The procedural versus substantive distinction is critical to the analysis and livelihood of Daubert as a matter of Florida law going forward. To the extent that the Daubert Amendment is construed as strictly procedural in nature (i.e. not impacting rights, obligations, causes of actions, etc.), then the Supreme Court ruled the Florida Legislature overstepped its bounds and enacted an unconstitutional law on a matter within the province of the Court. Whether the Daubert Amendment is unconstitutional as a matter of substance—meaning it is entirely unconstitutional—is left to be determined. The Court’s ruling did not address this issue. Not until an actual case and controversy is before the Florida Supreme Court can that discrete and seminal issue be decided. Until then, the Daubert Amendment in the Florida Evidence Code remains a valid and binding law. However, the recent ruling is a clear indication that the Court, as currently comprised, is likely to find the Daubert Amendment unconstitutional when presented with the issue in an appropriate case.
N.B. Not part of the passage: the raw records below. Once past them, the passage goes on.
(** The engine of the examples: its exponent notation prints the leading
    digit and the exponent, which is what the powers of ten need. *)
#[export] Instance engine : Engine := {|
  exponent_form := fun z =>
    let digits := digits_of 10 (Z.abs z) in
    (if z <? 0 then "-" else EmptyString)
    ++ substring 0 1 digits ++ "e+" ++ Z_toString (Z.of_nat (String.length digits) - 1)
|}.

(** [JSON.stringify], for values whose strings need no escaping. *)
Fixpoint stringify (v : JsVal) : string :=
  let quoted (s : string) := String "034" (s ++ String "034" EmptyString) in
  match v with
  | JUndefined | JNull => "null"
  | JBool true => "true"
  | JBool false => "false"
  | JNum (NInt z) => Number_toString (NInt z)
  | JNum _ => "null"
  | JStr s => quoted s
  | JArr items =>
      "[" ++ (fix elements (l : list JsVal) : string :=
                match l with
                | [] => EmptyString
                | x :: rest =>
                    match rest with
                    | [] => stringify x
                    | _ :: _ => stringify x ++ "," ++ elements rest
                    end
                end) items ++ "]"
  | JObj fields =>
      "{" ++ (fix members (l : list (string * JsVal)) : string :=
                match l with
                | [] => EmptyString
                | (k, x) :: rest =>
                    match rest with
                    | [] => quoted k ++ ":" ++ stringify x
                    | _ :: _ => quoted k ++ ":" ++ stringify x ++ "," ++ members rest
                    end
                end) fields ++ "}"
  end.

(** An entry from chain 137, which is not configured. *)
Definition polygon_entry : JsVal :=
  activity_entry "0xeee5" "0x10d52" alice bob "5" "21000" "30000000000" "0x1" (JNum (NInt 137)).

(** An entry whose sender is [alice] written in capitals. *)
Definition capitals_entry : JsVal :=
  activity_entry "0xfff6" "0x10d53" "0XABCD000000000000000000000000000000001234" bob
    "7" "21000" "30000000000" "0x1" (JStr "8453").

(** The payloads whose JSON text the example parser knows. *)
Definition known_payloads : list JsVal :=
  [ envelope transfer_entry; envelope call_entry; envelope chain0_entry;
    envelope far_block_entry; envelope polygon_entry; envelope capitals_entry;
    JNull; JObj [] ].

Definition checksum (s : string) : Z :=
  fold_left (fun acc c => (acc * 31 + ascii_code c) mod 2 ^ 64) (list_ascii_of_string s) 7.

(** The platform of the examples.  Its JSON parser answers on the texts of
    [known_payloads] and reports a syntax error elsewhere; a checksum stands
    in for the keyed hash; the store takes every row. *)
#[export] Instance platform : Platform := {|
  platform_engine := engine;
  JSON_parse_outcome := fun text =>
    match find (fun v => (stringify v =? text)%string) known_payloads with
    | Some v => inl v
    | None => inr "Unexpected token in JSON at position 0"
    end;
  hmac_sha256_hex := fun key body => Ok (digits_of 16 (checksum (key ++ body)));
  accepts := fun _ => true
|}.

Definition request_of (payload : JsVal) (signature : option string) : Request :=
  {| body := stringify payload; x_alchemy_signature := signature |}.

Definition no_secret : Env := {| ALCHEMY_WEBHOOK_SECRET := None |}.

Definition with_secret : Env := {| ALCHEMY_WEBHOOK_SECRET := Some "whsec_test" |}.

(** A body that is not JSON, sent without a signature. *)
Definition garbage_request : Request :=
  {| body := "garbage"; x_alchemy_signature := None |}.

(** The store after the transfer has been delivered to an empty store. *)
Definition after_transfer : State :=
  snd (POST no_secret 1000 (request_of (envelope transfer_entry) None) Store.empty).

End Demo.

(** ** Indexer: lookups by network name *)

Module IndexerLookups.

Import Indexer.

(** The property names an object literal inherits from [Object.prototype]:
    [NETWORK_CONFIG[name]] is a function (or the prototype itself) for these,
    and [undefined] for any other name that is not a key of the table. *)
Definition Object_prototype_names : list string :=
  [ "constructor"; "__defineGetter__"; "__defineSetter__"; "hasOwnProperty";
    "__lookupGetter__"; "__lookupSetter__"; "isPrototypeOf";
    "propertyIsEnumerable"; "toString"; "valueOf"; "__proto__"; "toLocaleString" ].

(** What [NETWORK_CONFIG[network]] finds. *)
Inductive ConfigLookup : Type :=
| OwnEntry (config : NetworkConfig)
| InheritedProperty
| NoProperty.

Fixpoint own_entry (network : string) (entries : list (string * NetworkConfig))
  : option NetworkConfig :=
  match entries with
  | [] => None
  | (name, config) :: rest =>
      if (network =? name)%string then Some config else own_entry network rest
  end.

Definition lookup (network : string) : ConfigLookup :=
  match own_entry network NETWORK_CONFIG with
  | Some config => OwnEntry config
  | None =>
      if existsb (String.eqb network) Object_prototype_names
      then InheritedProperty else NoProperty
  end.

(** [getChainId]: [config.chainId] of an inherited property is
    [undefined]. *)
Definition getChainId (network : string) : Result JsVal :=
  match lookup network with
  | OwnEntry config => Ok (JNum (NInt (Indexer.chainId config)))
  | InheritedProperty => Ok JUndefined
  | NoProperty => Throw (ErrorObject "Error" ("Unsupported network: " ++ network))
  end.

(** [SUPPORTED_NETWORKS.includes(network)] *)
Definition isSupportedNetwork (network : string) : bool :=
  existsb (String.eqb network) SUPPORTED_NETWORKS.

End IndexerLookups.

(** ** Transaction processor: the later status update *)

Module Lifecycle.

(** The store together with the two columns of the transaction table that
    only [updateTransactionStatus] writes, kept beside the table and keyed by
    the row identifier, the latest write first. *)
Record Tracked : Type := {
  store : State;
  errorMessages : list (nat * string);
  updatedAts : list (nat * Z)
}.

Fixpoint column {A : Type} (row : nat) (cells : list (nat * A)) : option A :=
  match cells with
  | [] => None
  | (k, v) :: rest => if (k =? row)%nat then Some v else column row rest
  end.

(** The row with its status replaced. *)
Definition with_status (s : TransactionStatus) (t : Transaction) : Transaction :=
  let d := data t in
  {| id := id t;
     data := {| userId := userId d;
                txHash := txHash d;
                blockNumber := blockNumber d;
                timestamp := timestamp d;
                network := network d;
                chainId := chainId d;
                type := type d;
                status := s;
                fromAddress := fromAddress d;
                toAddress := toAddress d;
                fromTokenSymbol := fromTokenSymbol d;
                fromTokenAddress := fromTokenAddress d;
                fromTokenAmount := fromTokenAmount d;
                fromTokenDecimals := fromTokenDecimals d;
                toFiatCurrency := toFiatCurrency d;
                toFiatAmount := toFiatAmount d;
                exchangeRate := exchangeRate d;
                gasFeeWei := gasFeeWei d;
                gasFeeUSD := gasFeeUSD d;
                platformFeeUSD := platformFeeUSD d;
                metadata := metadata d |} |}.

(** The table with the status of the row that carries [h] replaced. *)
Fixpoint update_row (h : string) (s : TransactionStatus) (rows : list Transaction)
  : list Transaction :=
  match rows with
  | [] => []
  | t :: rest =>
      if (txHash (data t) =? h)%string then with_status s t :: rest
      else t :: update_row h s rest
  end.

(** [updateTransactionStatus(txHash, status, errorMessage?)], at the time
    [now]: the update of a row that does not exist is refused by the store;
    an [errorMessage] left out is [undefined] in the data, which leaves the
    column as it is. *)
Definition updateTransactionStatus (h : string) (s : TransactionStatus)
    (errorMessage : option string) (now : Z) (tr : Tracked)
  : Result Transaction * Tracked :=
  match Prisma.find_transaction h (transactions (store tr)) with
  | None =>
      (Throw (Prisma.KnownRequestError
                "An operation failed because it depends on one or more records that were required but not found. Record to update not found."),
       tr)
  | Some t =>
      (Ok (with_status s t),
       {| store := {| users := users (store tr);
                      transactions := update_row h s (transactions (store tr));
                      fresh := fresh (store tr) |};
          errorMessages := match errorMessage with
                           | Some message => (id t, message) :: errorMessages tr
                           | None => errorMessages tr
                           end;
          updatedAts := (id t, now) :: updatedAts tr |})
  end.

End Lifecycle.

(** ** The user endpoint: lookup by wallet address *)

Module UserApi.

(** What [GET /api/user] answers with: the user found, in the columns the
    model carries, or an error message. *)
Inductive UserResponseBody : Type :=
| UserBody (user : User)
| UserErrorBody (error : string).

Record UserResponse : Type := {
  user_json : UserResponseBody;
  user_status : Z
}.

Fixpoint all_hex (s : string) : bool :=
  match s with
  | EmptyString => true
  | String c rest =>
      match radix_digit 16 c with
      | Some _ => all_hex rest
      | None => false
      end
  end.

(** [/^0x[a-fA-F0-9]{40}$/.test(address)] *)
Definition address_format (address : string) : bool :=
  match address with
  | String c0 (String c1 rest) =>
      (c0 =? "0")%char && (c1 =? "x")%char
      && (String.length rest =? 40)%nat && all_hex rest
  | _ => false
  end.

(** [GET /api/user?address=...]; [address] is what
    [searchParams.get('address')] gives. *)
Definition GET (address : option string) (st : State) : UserResponse :=
  if Webhook.absent address then
    {| user_json := UserErrorBody "Wallet address is required"; user_status := 400 |}
  else if negb (address_format (Webhook.text_of address)) then
    {| user_json := UserErrorBody "Invalid wallet address format"; user_status := 400 |}
  else
    match Prisma.find_user (lowercase (Webhook.text_of address)) (users st) with
    | None => {| user_json := UserErrorBody "User not found"; user_status := 404 |}
    | Some user => {| user_json := UserBody user; user_status := 200 |}
    end.

End UserApi.

(** ** Further payloads for the worked examples *)

Module Scenarios.

Import Demo.

(** A contract creation: the entry has no recipient. *)
Definition creation_entry : JsVal :=
  JObj [ ("hash", JStr "0x9991");
         ("blockNum", JStr "0x10d60");
         ("fromAddress", JStr alice);
         ("toAddress", JNull);
         ("value", JStr "0");
         ("gasUsed", JStr "53000");
         ("gasPrice", JStr "30000000000");
         ("status", JStr "0x1");
         ("chainId", JStr "1") ].

(** An entry that reports neither value nor gas. *)
Definition bare_entry : JsVal :=
  JObj [ ("hash", JStr "0x9992");
         ("blockNum", JStr "0x10d61");
         ("fromAddress", JStr alice);
         ("toAddress", JStr bob);
         ("status", JStr "0x1") ].

(** Two activity entries in one delivery. *)
Definition batch : JsVal :=
  JObj [ ("type", JStr "ADDRESS_ACTIVITY");
         ("event", JObj [ ("activity", JArr [transfer_entry; call_entry]) ]) ].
These unresolved issues will certainly create great confusion in state courts. In fact, anecdotal evidence confirms that many judges in South Florida have already refused to hear Daubert challenges until further clarity is provided. The recent ruling will inevitably create procedural delay until the courts put in place some definitive position or action in this regard. Plaintiff’s attorneys will likely seek to continue or stay any Daubert challenges pending a ruling on the substance of the statute. Also likely are expert depositions or other discovery that is more prolonged due to emphasis on both Frye and Daubert until the dilemma is resolved.
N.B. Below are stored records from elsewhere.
(** * Watcher bot: record store, TTL cache, renumbering, session manager,
    menu actions, start-up and periodic check

    A shallow embedding of [index.js].  The JavaScript is written against a
    single-threaded event loop: an [async] function runs without
    interruption up to its next [await].  Programs are therefore embedded in
    a small free monad [prog] whose nodes read and update the process state
    and mark the suspension points; one interpreter ([run]) lets a program
    run alone to completion, a second one ([step]) interleaves the tasks of
    the event loop, timers and connection events. *)

From Stdlib Require Import ZArith String.
From stdpp Require Import base option list gmap strings pretty sorting.

Local Open Scope string_scope.
Local Open Scope Z_scope.

(** ** JavaScript values *)

(** Defined primitive values, as [JSON.parse] yields them inside a record.
    A property read has type [option jsval]; [None] is [undefined]. *)
Inductive jsval :=
| VNull
| VBool (b : bool)
| VNum (n : Z)
| VStr (s : string).

#[global] Instance jsval_eq_dec : EqDecision jsval.
Proof. solve_decision. Defined.

(** A flat object: own properties only. *)
Abbreviation doc := (gmap string jsval).

(** ToBoolean. *)
Definition truthy (v : option jsval) : bool :=
  match v with
  | None | Some VNull => false
  | Some (VBool b) => b
  | Some (VNum n) => negb (Z.eqb n 0)
  | Some (VStr s) => negb (String.eqb s "")
  end.

(** ToPropertyKey on a primitive (integers print in decimal). *)
Definition prop_key (v : option jsval) : string :=
  match v with
  | None => "undefined"
  | Some VNull => "null"
  | Some (VBool true) => "true"
  | Some (VBool false) => "false"
  | Some (VNum n) => pretty n
  | Some (VStr s) => s
  end.

(** A query object; its values may be [undefined]. *)
Abbreviation query := (gmap string (option jsval)).

(** [Object.keys(query).every(key => s[key] === query[key])]. *)
Definition matches (query : query) (s : doc) : Prop :=
  map_Forall (λ key v, s !! key = v) query.

#[global] Instance matches_dec query s : Decision (matches query s).
Proof. unfold matches. apply _. Defined.

(** A value of the configuration document. *)
Inductive cval :=
| CPrim (v : jsval)
| CList (l : list jsval).

(** What a table file parses to: an array of records or one object. *)
Inductive json :=
| JArr (rows : list doc)
| JObj (fields : gmap string cval).

(** ** Exceptions *)

Inductive exn :=
| FsError (code : string)          (* rejected fs call; [error.code] *)
| SyntaxError                      (* JSON.parse *)
| TypeError (what : string)
| NetError (message : string)      (* probe or connect failure *)
| TelegramError (description : string).

(** ** Process state *)

(** A file of the data directory.  The text of a readable file is kept as
    what [JSON.parse] makes of it: [Text None] is text that does not parse. *)
Inductive fstate :=
| Text (parsed : option json)
| Faulty (code : string).          (* fs.readFile rejects with this code *)

(** An entry of [activeClients]. *)
Record botInfo := BotInfo {
  client : nat;                    (* handle of the protocol client *)
  type : string;
  serverId : option jsval;
  startTime : Z
}.

Abbreviation protocolMap := (gmap string (gmap string jsval)).

(** The Telegram context of a request; [None] is a call without context. *)
Abbreviation context := (option Z).

Inductive message :=
| Msg (key : string)               (* ctx.i18n.t(key, ...) *)
| Menu (server : doc)              (* getManageServerMenu(server) *)
| Notice (server : doc).           (* the disconnect notice to the owner *)

Inductive uicall :=
| EditMessageText (chat : Z) (m : message)
| AnswerCbQuery (chat : Z) (m : message)
| SendMessage (to : option jsval) (m : message).

(** Listeners attached to a protocol client, as the closures they are:
    the variables each one captured. *)
Inductive listener :=
| OnSpawn (ctx : context) (server : doc)
| OnDisconnect (server : doc) (versions : protocolMap)
| OnError (server : doc) (versions : protocolMap).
Alternatively, plaintiff’s attorneys will be on the hunt to tee up a case for appeal before the Florida Supreme Court on this issue. Opponents of the Daubert standard may be motivated to quickly find a case to get the merits of the Daubert Amendment before the Florida Supreme Court. Three of the four Justices concurring in the recent decision—Pariente, Lewis and Quince—are due for mandatory retirement on January 8, 2019, the same day as Governor Rick Scott’s last day in office. Governor Scott has said he plans to make three replacement appointments on that day. Any such appointees may have a more favorable view of Daubert than the outgoing Justices.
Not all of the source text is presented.